Where is Walden Media when you need it? Well, not making the latest Nancy Drew film, a Warner Bros. production starring Emma Roberts, best known as the niece of Julia Roberts and for her role in the Nickelodeon series Unfabulous. On its own terms, the film is reasonably entertaining. It contains some genuinely funny scenes and moments of suspense, and Nancy is presented, in the end, as an admirable and virtuous heroine. But the problem here is one of translation. Unlike the successful Walden Media productions that have taken cherished books such as Holes, Narnia, and Charlotte’s Web and made the literature come to life, this film version of Nancy Drew has nothing literary about it, nothing to communicate the experience of entering even a modestly rich imaginative universe.
Of course, there have been many Nancy Drew book series (and films and TV series), with later installments making Nancy younger or older or more hip. Even the original book series, issued under the pen name Carolyn Keene, was in fact written by a number of authors. But the original books were by far the best and it would be a worthy undertaking for some ambitious producer to try to bring those books, that Nancy, to life again. The focus of this film, as of all Nancy Drew stories, is a mystery; in this case, the mystery of an unsolved murder of a Hollywood star, Dehlia Draycott, into whose home Nancy and her father Carson (Tate Donovan) move after he is transferred from River Heights to L.A.
Roberts, comments, “Nancy is a timeless character and I think girls of all ages can relate to her. She’s been such a stable character, someone that we can turn to. It’s nice to have that today, especially with how things have changed so much in the world.” But that’s exactly the vision of Nancy Drew the film has neither the courage nor the imagination to depict. In this film, she’s not so much timeless as trapped in the past — in an innocent and endearing way of course.

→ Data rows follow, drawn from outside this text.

Lemma dir_prints_the_directory_witness :
  run (stub main_keg) (dirCmd (sub "dir") ["alpha"]) tt =
    (Done None, tt, dir_alpha_trace) /\
  prints_dir (sub "dir") ["alpha"] (Done None) dir_alpha_trace.
Proof.
  assert (Hrun : run (stub main_keg) (dirCmd (sub "dir") ["alpha"]) tt =
                 (Done None, tt, dir_alpha_trace)) by reflexivity.
  split; [exact Hrun | ].
  exact (dir_prints_the_directory (stub main_keg) (sub "dir") ["alpha"] tt tt _ _ Hrun).
Defined.

Lemma dex_update_rebuilds_only_witness :
  run (stub main_keg) (dexUpdateCmd (mkCmd "update" (Some (sub "dex"))) []) tt =
    (Done None, tt, dex_update_trace) /\
  updates_dex (mkCmd "update" (Some (sub "dex"))) (Done None) dex_update_trace /\
  existsb publishes dex_update_trace = false /\
  existsb changes_store dex_update_trace = false.
Proof.
  assert (Hrun : run (stub main_keg)
                   (dexUpdateCmd (mkCmd "update" (Some (sub "dex"))) []) tt =
                 (Done None, tt, dex_update_trace)) by reflexivity.
  split; [exact Hrun | ].
  exact (dex_update_rebuilds_only (stub main_keg) _ [] tt tt _ _ Hrun).
Defined.

Lemma delete_without_argument_panics_witness :
  run (stub main_keg) (deleteCmd (sub "delete") []) tt =
    (Crashed index_panic, tt, delete_nothing_trace) /\
  existsb mutates delete_nothing_trace = false /\
  exists res,
    resolves (Caller (sub "delete")) delete_nothing_trace res /\
    Crashed index_panic =
    match res with
    | (Some _, _) => Crashed index_panic
    | (None, e) => Done e
    end.
Proof.
  assert (Hrun : run (stub main_keg) (deleteCmd (sub "delete") []) tt =
                 (Crashed index_panic, tt, delete_nothing_trace)) by reflexivity.
  split; [exact Hrun | ].
  exact (delete_without_argument_panics (stub main_keg) (sub "delete") tt tt _ _ Hrun).
Defined.

(** ** Beyond the claims: errors and publication *)

Ltac but_last1 l :=
  lazymatch l with
  | [_] => constr:(@nil Entry)
  | ?a :: ?l' => let m := but_last1 l' in constr:(a :: m)
  end.

Lemma stopped_after (pre tr : trace) o :
  existsb failed pre = false ->
  stopped_at_error o tr -> stopped_at_error o (pre ++ tr)%list.
Proof.
  intros Hpre (p & c & e & -> & Hc & Ho & Hp).
  exists (pre ++ p)%list, c, e. repeat split; trivial.
  - now rewrite app_assoc.
  - now rewrite existsb_app, Hpre, Hp.
Qed.
#[local] Instance onlyNewDirs_trans : Transitive onlyNewDirs.
Proof.
  intros fs fs' fs'' H1 H2 path.
  destruct (H2 path) as [->|[Hnone Hdir]]; [apply H1|].
  destruct (H1 path) as [E|(_ & info & E & _)]; [|congruence].
  right. split; [congruence|done].
Qed.

Lemma onlyNewDirs_lookup (fs fs' : fsmap) (path : string) (info : FileInfo) :
  onlyNewDirs fs fs' -> fs !! path = Some info -> fs' !! path = Some info.
Proof. intros H E. destruct (H path) as [->|[? _]]; congruence. Qed.

Lemma MkdirAll_onlyNewDirs (env : Env) (path : string) (fs : fsmap) :
  onlyNewDirs fs (MkdirAll env path fs).1.
Proof.
  unfold MkdirAll.
  destruct (fs !! filepath.Clean path) as [info|] eqn:E; [done|].
  destruct (mkdirFails env _); [done|]. simpl. intros p.
  destruct (decide (p = filepath.Clean path)) as [->|Hne].
  - right. split; [done|]. rewrite lookup_insert_eq. by eexists.
  - left. by rewrite lookup_insert_ne.
Qed.

(** ** Facts about the first pass of a push *)

Lemma pushVisit_onlyNewDirs (config : Config) (env : Env) (remotePath : string)
      (path : string) (info : option FileInfo) (err : bool) (st : Scan) :
  onlyNewDirs (dest st) (dest (pushVisit config env remotePath path info err st).1).
Proof.
  unfold pushVisit.
  repeat case_match; simpl; try reflexivity. apply MkdirAll_onlyNewDirs.
Qed.

Lemma walk_onlyNewDirs (config : Config) (env : Env) (remotePath : string)
      (t : tree) (path : string) (st : Scan) :
  onlyNewDirs (dest st)
              (dest (walk (pushVisit config env remotePath) path t st).1).
Proof.
  apply (walk_preserves _ (fun st st' => onlyNewDirs (dest st) (dest st'))).
  - intros ?. reflexivity.
  - intros ? ? ? ? ?. by etransitivity.
  - intros. apply pushVisit_onlyNewDirs.
Qed.

(** The files selected, the ignored count and the error of the first
    pass do not depend on the endpoints. *)
Lemma pushVisit_same_scan (config : Config) (env env' : Env)
      (remotePath path : string) (info : option FileInfo) (err : bool)
      (st st' : Scan) :
  files st = files st' /\ ignoredCount st = ignoredCount st' ->
  let r := pushVisit config env remotePath path info err st in
  let r' := pushVisit config env' remotePath path info err st' in
  (files r.1 = files r'.1 /\ ignoredCount r.1 = ignoredCount r'.1)
  /\ r.2 = r'.2.
Proof.
  intros [Hf Hi]. unfold pushVisit.
  repeat case_match; simpl; rewrite ?Hf, ?Hi; done.
Qed.

Lemma scanLocal_same_scan (config : Config) (env env' : Env)
      (remotePath : string) (localTree : tree) (remote remote' : fsmap) :
  let r := scanLocal config env remotePath localTree remote in
  let r' := scanLocal config env' remotePath localTree remote' in
  files r.1 = files r'.1 /\ ignoredCount r.1 = ignoredCount r'.1 /\ r.2 = r'.2.
Proof.
  unfold scanLocal, Walk.
  destruct (walk_related (pushVisit config env remotePath)
              (pushVisit config env' remotePath)
              (fun st st' => files st = files st'
                             /\ ignoredCount st = ignoredCount st')
              (fun path info err st st' H =>
                 pushVisit_same_scan config env env' remotePath path info err
                                     st st' H)
              localTree (LocalFolder config)
              {| files := []; ignoredCount := 0; dest := remote |}
              {| files := []; ignoredCount := 0; dest := remote' |})
    as [[Hf Hi] He]; [done|].
  destruct (walk _ _ _ _) as [st e], (walk _ _ _ _) as [st' e'].
  simpl in *. subst e'. by destruct e.
Qed.

Lemma scanLocal_onlyNewDirs (config : Config) (env : Env)
      (remotePath : string) (localTree : tree) (remote : fsmap) :
  onlyNewDirs remote
              (dest (scanLocal config env remotePath localTree remote).1).
Proof.
  unfold scanLocal, Walk.
  pose proof (walk_onlyNewDirs config env remotePath localTree
                (LocalFolder config)
                {| files := []; ignoredCount := 0; dest := remote |}) as H.
  by destruct (walk _ _ _ _) as [st []].
Qed.


(** ** C2: a failing read *)




(** A pull from a remote folder that cannot be read at all selects
    nothing and ends without an error. *)
Lemma PullFiles_unreadable_root (config : Config) (env : Env) (name : string)
      (remotePath : string) (loc loc1 : fsmap) :
  (expandRemote config (host env) []).1 = Some remotePath ->
  MkdirAll env (LocalFolder config) loc = (loc1, false) ->
  PullFiles config env (Broken name) loc
  = (Ok {| checked := 0; transferred := 0; skipped := 0; ignored := 0 |}, loc1).
Proof. intros Hhome Hmkdir. unfold PullFiles. by rewrite Hhome, Hmkdir. Qed.
Lemma ln10_ge : 2.25 <= ln 10.
Proof.
  rewrite <- (ln_exp 2.25). apply ln_le_mono; [apply exp_pos|].
  eapply Rle_trans; [apply (exp_upper_pow 64); [lia|]|];
    replace (INR 64) with 64 by (simpl; lra); lra.
Qed.

(** ** Logarithms near [1] and roots by powers *)

Lemma ln_le_sub1 (y : R) : 0 < y -> ln y <= y - 1.
Proof.
  intros Hy. rewrite <- (ln_exp (y - 1)). apply ln_le_mono; [exact Hy|].
  pose proof (exp_ge_1_plus (y - 1)). lra.
Qed.

Lemma ln_ge_1_sub_inv (y : R) : 0 < y -> 1 - / y <= ln y.
Proof.
  intros Hy. pose proof (ln_le_sub1 (/ y) ltac:(apply Rinv_0_lt_compat, Hy)) as H.
  rewrite ln_Rinv in H by exact Hy. lra.
Qed.

Lemma log10_Rpower_10 (x : R) : log10 (Rpower 10 x) = x.
Proof.
  unfold log10. rewrite ln_Rpower. pose proof ln10_pos. field. lra.
Qed.

Lemma log10_mult (x y : R) : 0 < x -> 0 < y -> log10 (x * y) = log10 x + log10 y.
Proof. intros Hx Hy. unfold log10. rewrite ln_mult by assumption. field. pose proof ln10_pos; lra. Qed.

Lemma log10_div (x y : R) : 0 < x -> 0 < y -> log10 (x / y) = log10 x - log10 y.
Proof.
  intros Hx Hy. unfold Rdiv at 1. rewrite log10_mult by (try apply Rinv_0_lt_compat; assumption).
  unfold log10. rewrite ln_Rinv by assumption. field. pose proof ln10_pos; lra.
Qed.

Lemma pow_lt_strict (x y : R) (n : nat) : 0 <= x < y -> n <> 0%nat -> x ^ n < y ^ n.
Proof.
  intros Hxy Hn. destruct n as [|n]; [congruence|]. clear Hn. simpl.
  pose proof (pow_incr x y n ltac:(lra)).
  assert (0 < y ^ n) by (apply pow_lt; lra).
  assert (0 <= x ^ n) by (apply pow_le; lra). nra.
Qed.

(** [Rpower b r] raised to the [n]-th power is [Rpower b (n r)]. *)
Lemma Rpower_pow_r (b r : R) (n : nat) : 0 < b -> Rpower b r ^ n = Rpower b (INR n * r).
Proof.
  intros Hb. rewrite <- Rpower_pow by apply Rpower_pos. rewrite Rpower_mult. f_equal; ring.
Qed.

(** Rational enclosures of a root: [lo^n <= x^n <= hi^n] encloses [x]. *)
Lemma pow_root_bounds (x lo hi : R) (n : nat) :
  n <> 0%nat -> 0 <= lo <= hi -> 0 <= x -> lo ^ n <= x ^ n <= hi ^ n -> lo <= x <= hi.
Proof.
  intros Hn Hlo Hx [H1 H2]. split.
  - destruct (Rle_lt_dec lo x) as [|Hlt]; [assumption|].
    pose proof (pow_lt_strict x lo n ltac:(lra) Hn). lra.
  - destruct (Rle_lt_dec x hi) as [|Hlt]; [assumption|].
    pose proof (pow_lt_strict hi x n ltac:(lra) Hn). lra.
Qed.

(** Halving a positive range lowers its base-2 logarithm. *)
Lemma log2_halve (n r : nat) : (1 <= n)%nat -> (2 * n <= r)%nat -> (Nat.log2 n < Nat.log2 r)%nat.
Proof.
  intros Hn Hr. pose proof (Nat.log2_double n ltac:(lia)) as E.
  pose proof (Nat.log2_le_mono _ _ Hr). lia.
Qed.
(* ===== verification/Float32.v ===== *)
(** * Rounding to binary floating point: the float32 table

    [torch.Tensor([p[k] for p in EQUAL_LOUDNESS_CONTOUR_PARAMS])] (lines
    53-55 and 67-69) stores the table's Python floats as float32.  A
    Python literal such as [0.532] is first rounded to the nearest double,
    and the double to the nearest float32.  [round_prec prec emin] is
    rounding to nearest, ties to even, onto the binary numbers with a
    [prec]-bit significand and least normal exponent [emin] (subnormals
    below it); [round_f64] and [round_f32] are its two instances and
    [to_float32] their composition.  Overflow is not modelled: every value
    of the table is far below the largest float32.

    Lemmas justifying the model: the result of [round_prec] is a number of
    the format, within [2^-prec] of the argument relatively in the normal
    range (the standard model of floating-point rounding); the anchor
    frequencies are stored exactly, so the spline's knots are the table's.
    Theorem: the float32 table still has [Af > 0] at every level [>= 0]. *)

From Stdlib Require Import ZArith QArith Qreals Reals Lra Lia List.
From S2P Require Import Prelude ContourTable Contour.
Import ListNotations.

Local Open Scope Z_scope.

(** [2^e <= n/d] for positive [n] and [d]. *)
Definition pow2_le (e n d : Z) : bool :=
  if 0 <=? e then 2 ^ e * d <=? n else d <=? n * 2 ^ (- e).

(** [floor (log2 (n/d))]. *)
Definition flog2 (n d : Z) : Z :=
  let e0 := Z.log2 n - Z.log2 d in
  if pow2_le e0 n d then e0 else e0 - 1.

(** [num/den] rounded to the nearest integer, ties to even. *)
Definition rne (num den : Z) : Z :=
  let (q, r) := Z.div_eucl num den in
  match Z.compare (2 * r) den with
  | Lt => q
  | Gt => q + 1
  | Eq => if Z.even q then q else q + 1
  end.

(** A positive [n/d] rounded to [prec] bits: the exponent [E] of its
    leading bit (at least [emin]) and the significand rounded at
    [2^(E - prec + 1)]. *)
Definition round_pos (prec emin n d : Z) : Q :=
  let E := Z.max (flog2 n d) emin in
  let k := prec - 1 - E in
  if 0 <=? k then rne (n * 2 ^ k) d # Z.to_pos (2 ^ k)
  else inject_Z (rne n (d * 2 ^ (- k)) * 2 ^ (- k)).

Definition round_prec (prec emin : Z) (q : Q) : Q :=
  match Qnum q with
  | Z0 => 0%Q
  | Zpos n => round_pos prec emin (Zpos n) (Zpos (Qden q))
  | Zneg n => (- round_pos prec emin (Zpos n) (Zpos (Qden q)))%Q
  end.

Definition round_f64 : Q -> Q := round_prec 53 (-1022).
Definition round_f32 : Q -> Q := round_prec 24 (-126).

(** A Python float literal stored in a float32 tensor. *)
Definition to_float32 (q : Q) : Q := round_f32 (round_f64 q).

(** ** The rounding in real numbers *)

Local Open Scope R_scope.

Local Abbreviation p2 := (powerRZ 2).

Lemma p2_pos (z : Z) : 0 < p2 z.
Proof. apply powerRZ_lt. lra. Qed.

Lemma p2_add (a b : Z) : p2 (a + b) = p2 a * p2 b.
Proof. apply powerRZ_add. lra. Qed.

Lemma p2_opp (a : Z) : p2 (- a) = / p2 a.
Proof. apply powerRZ_neg'. Qed.

Lemma p2_1 : p2 1 = 2.
Proof. simpl. ring. Qed.

Lemma IZR_pow2 (z : Z) : (0 <= z)%Z -> IZR (2 ^ z) = p2 z.
Proof.
  intros Hz. destruct z as [|p|p]; [reflexivity| |lia].
  cbn [powerRZ]. rewrite pow_IZR, positive_nat_Z. reflexivity.
Qed.

Lemma p2_mono (a b : Z) : (a <= b)%Z -> p2 a <= p2 b.
Proof.
  intros H. replace b with (a + (b - a))%Z by lia. rewrite p2_add.
  rewrite <- (IZR_pow2 (b - a)) by lia. pose proof (p2_pos a).
  assert (1 <= IZR (2 ^ (b - a))) by (apply IZR_le; pose proof (Z.pow_pos_nonneg 2 (b - a)); lia).
  nra.
Qed.

(** [Z.log2] in real numbers. *)
Lemma log2_bounds (n : Z) : (0 < n)%Z ->
  p2 (Z.log2 n) <= IZR n < p2 (Z.log2 n + 1).
Proof.
  intros Hn. pose proof (Z.log2_spec n Hn) as [H1 H2]. pose proof (Z.log2_nonneg n).
  rewrite <- !IZR_pow2 by lia. split; [apply IZR_le; lia | apply IZR_lt; rewrite Z.add_1_r; lia].
Qed.
(* ===== verification/Tensor.v ===== *)
(** * Two-dimensional torch tensors with broadcasting

    The tensors of [loudness.py] lines 93-110 are matrices: the threshold
    vector is made a column by [unsqueeze(1)] (line 94), the transfer
    collaborator returns a band-by-frame matrix, and the power spectrum is a
    matrix.  [tensor] records the shape and the rows; element-wise
    operations with a Python scalar are [tmap], and element-wise operations
    between two tensors are [tzip], which follows torch's broadcasting rule:
    two sizes are compatible when they are equal or one of them is [1], the
    result has the larger size, and a size-1 dimension is read at index 0;
    incompatible sizes raise [RuntimeError].

    The lemmas give the shape and the elements of [tmap] and [tzip]
    results, so that a property of an element-wise formula lifts to whole
    tensors. *)

From Stdlib Require Import List Lia Arith.
From S2P Require Import Prelude FloatExt.
Import ListNotations.

Record tensor : Type := mk_tensor {
  t_rows : nat;
  t_cols : nat;
  t_data : list (list xr)
}.

(** The rows agree with the recorded shape. *)
Definition wf (t : tensor) : Prop :=
  length (t_data t) = t_rows t /\ Forall (fun r => length r = t_cols t) (t_data t).

Definition get (t : tensor) (i j : nat) : xr := nth j (nth i (t_data t) []) NaN.

(** Broadcast size of two dimensions, [None] when torch raises. *)
Definition bdim (m n : nat) : option nat :=
  if Nat.eqb m n then Some m
  else if Nat.eqb m 1 then Some n
  else if Nat.eqb n 1 then Some m
  else None.

(** Index read in a dimension of size [m] for the result index [i]. *)
Definition bidx (m i : nat) : nat := if Nat.eqb m 1 then 0 else i.

Definition tabulate (r c : nat) (f : nat -> nat -> xr) : list (list xr) :=
  map (fun i => map (f i) (seq 0 c)) (seq 0 r).

(** [f t] for a function [f] applied element-wise (a Python scalar on one
    side of an operator). *)
Definition tmap (f : xr -> xr) (t : tensor) : tensor :=
  mk_tensor (t_rows t) (t_cols t) (map (map f) (t_data t)).

(** [f a b] element-wise with broadcasting. *)
Definition tzip (f : xr -> xr -> xr) (a b : tensor) : result tensor :=
  match bdim (t_rows a) (t_rows b), bdim (t_cols a) (t_cols b) with
  | Some r, Some c =>
      Ok (mk_tensor r c (tabulate r c (fun i j =>
            f (get a (bidx (t_rows a) i) (bidx (t_cols a) j))
              (get b (bidx (t_rows b) i) (bidx (t_cols b) j)))))
  | _, _ => Err RuntimeError
  end.

(** [x.unsqueeze(1)] on a vector: an [n x 1] column. *)
Definition unsqueeze1 (v : list xr) : tensor :=
  mk_tensor (length v) 1 (map (fun x => [x]) v).

(** ** Shapes and elements *)

Lemma wf_tabulate (r c : nat) f : wf (mk_tensor r c (tabulate r c f)).
Proof.
  unfold wf, tabulate; simpl. rewrite length_map, length_seq. split; [reflexivity|].
  apply Forall_forall. intros row Hin. apply in_map_iff in Hin as (i & <- & _).
  rewrite length_map, length_seq. reflexivity.
Qed.

Lemma get_tabulate (r c : nat) f i j :
  (i < r)%nat -> (j < c)%nat -> get (mk_tensor r c (tabulate r c f)) i j = f i j.
Proof.
  intros Hi Hj. unfold get, tabulate; simpl.
  rewrite (nth_map_lt _ _ _ 0%nat) by (rewrite length_seq; exact Hi).
  rewrite (nth_map_lt _ _ _ 0%nat) by (rewrite length_seq; exact Hj).
  rewrite !seq_nth by assumption. reflexivity.
Qed.

Lemma wf_tmap (f : xr -> xr) (t : tensor) : wf t -> wf (tmap f t).
Proof.
  intros [Hr Hc]. unfold wf, tmap; simpl. rewrite length_map. split; [assumption|].
  apply Forall_map. eapply Forall_impl; [|exact Hc]. intros row H. rewrite length_map; exact H.
Qed.

Lemma get_tmap (f : xr -> xr) (t : tensor) i j :
  wf t -> (i < t_rows t)%nat -> (j < t_cols t)%nat -> get (tmap f t) i j = f (get t i j).
Proof.
  intros [Hr Hc] Hi Hj. unfold get, tmap; simpl.
  rewrite (nth_map_lt _ _ _ []) by lia.
  assert (Hrow : length (nth i (t_data t) []) = t_cols t)
    by (rewrite Forall_forall in Hc; apply Hc, nth_In; lia).
  apply nth_map_lt. lia.
Qed.

Lemma bdim_spec (m n k : nat) :
  bdim m n = Some k -> (m = n /\ k = m) \/ (m = 1 /\ k = n)%nat \/ (n = 1 /\ k = m)%nat.
Proof.
  unfold bdim. destruct (Nat.eqb_spec m n); [intros [= <-]; auto|].
  destruct (Nat.eqb_spec m 1); [intros [= <-]; auto|].
  destruct (Nat.eqb_spec n 1); [intros [= <-]; auto | discriminate].
Qed.

(** A broadcast index stays inside the operand. *)
Lemma bidx_lt (m n k i : nat) :
  bdim m n = Some k -> (i < k)%nat -> (bidx m i < m)%nat.
Proof.
  intros H Hi. unfold bidx. destruct (Nat.eqb_spec m 1); [lia|].
  apply bdim_spec in H as [[-> ->]|[[-> ->]|[-> ->]]]; lia.
Qed.

Lemma bdim_comm (m n : nat) : bdim m n = bdim n m.
Proof.
  unfold bdim. destruct (Nat.eqb_spec m n), (Nat.eqb_spec n m); subst; try congruence.
  destruct (Nat.eqb_spec m 1), (Nat.eqb_spec n 1); subst; congruence.
Qed.

(** [tzip] raises [RuntimeError] exactly when a dimension does not
    broadcast, and otherwise returns a well-formed tensor of the broadcast
    shape whose elements are [f] of the broadcast operands. *)
Lemma tzip_ok (f : xr -> xr -> xr) (a b : tensor) (r c : nat) :
  bdim (t_rows a) (t_rows b) = Some r -> bdim (t_cols a) (t_cols b) = Some c ->
  exists t, tzip f a b = Ok t /\ wf t /\ t_rows t = r /\ t_cols t = c /\
    forall i j, (i < r)%nat -> (j < c)%nat ->
      get t i j = f (get a (bidx (t_rows a) i) (bidx (t_cols a) j))
                    (get b (bidx (t_rows b) i) (bidx (t_cols b) j)).
Proof.
  intros Hr Hc. unfold tzip. rewrite Hr, Hc.
  eexists; split; [reflexivity|]. split; [apply wf_tabulate|].
  do 2 (split; [reflexivity|]). intros i j Hi Hj. apply get_tabulate; assumption.
Qed.

Lemma tzip_err (f : xr -> xr -> xr) (a b : tensor) :
  bdim (t_rows a) (t_rows b) = None \/ bdim (t_cols a) (t_cols b) = None ->
  tzip f a b = Err RuntimeError.
Proof.
  unfold tzip. intros [-> | ->]; [reflexivity|].
  destruct (bdim (t_rows a) (t_rows b)); reflexivity.
Qed.

(** Broadcasting an operand against a broadcast result gives that result. *)
Lemma bdim_absorb (m n k : nat) : bdim m n = Some k -> bdim n k = Some k.
Proof.
  unfold bdim. destruct (Nat.eqb_spec m n), (Nat.eqb_spec m 1), (Nat.eqb_spec n 1),
    (Nat.eqb_spec n k), (Nat.eqb_spec k 1); intros E; try discriminate;
    injection E as E; subst; congruence.
Qed.

Lemma bidx_id (k i : nat) : (i < k)%nat -> bidx k i = i.
Proof. intros H. unfold bidx. destruct (Nat.eqb_spec k 1); lia. Qed.

(** The broadcast size of a dimension with itself. *)
Lemma bdim_same (m : nat) : bdim m m = Some m.
Proof. unfold bdim. rewrite Nat.eqb_refl. reflexivity. Qed.

Lemma wf_unsqueeze1 (v : list xr) : wf (unsqueeze1 v).
Proof.
  unfold wf, unsqueeze1; simpl. rewrite length_map. split; [reflexivity|].
  apply Forall_map, Forall_forall. reflexivity.
Qed.

Lemma get_unsqueeze1 (v : list xr) (i : nat) :
  (i < length v)%nat -> get (unsqueeze1 v) i 0 = nth i v NaN.
Proof.
  intros Hi. unfold get, unsqueeze1; simpl.
  rewrite (nth_map_lt _ _ _ NaN) by exact Hi. reflexivity.
Qed.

That’s how the film attempts to translate Nancy Drew into a contemporary idiom. It transposes Nancy into the contemporary world of L.A., to which she is an outsider not just because of her roots in River Heights, an unidentified Midwestern city, but even more so because she is old-fashioned. As Roberts notes, “she still wears cute suits and neat clothes, but the story is set in modern culture.” Inexplicably, Ned, her boyfriend, is a nerd. Nancy is also attractive, smart, and athletic. In her new school in L.A., she crushes her classmates in math and track. But some of the film’s attempts at retro humor fall flat, as when Nancy quips, “downloading is cool but nothing sounds like vinyl.”
As such lines indicate, much of the film has the feel of a good-hearted spoof. Occasionally, however, the film goes beyond spoof to incongruous, arch irony. This is particularly evident in the casting of Laura Elena Harring as Dehlia, the Hollywood starlet whose unsolved murder Nancy sets about trying to solve. Harring, you will recall, starred in David Lynch’s Mulholland Dr., a film often described as Lynch’s version of Nancy Drew. Her inclusion here gives the film a discomfiting sense of irony. Nancy’s own outdated style and her somewhat churlish personality render her a natural object of mockery from Hollywood High’s finest mean girls. But in the end we can predict that Nancy will win them over just as she ends up taking the L.A. style scene by storm with an outfit she made herself based on an old pattern she inherited from her mother. It’s called The New Sincerity and, as is true of the film itself, there’s nothing much objectionable in that. But in reviving Nancy Drew, Warner Bros. has chosen to play up her now old-fashioned style, not her timeless substance. Unfortunately the silver-screen Nancy is not compelling enough to get a new generation rushing to their mom’s bookshelves.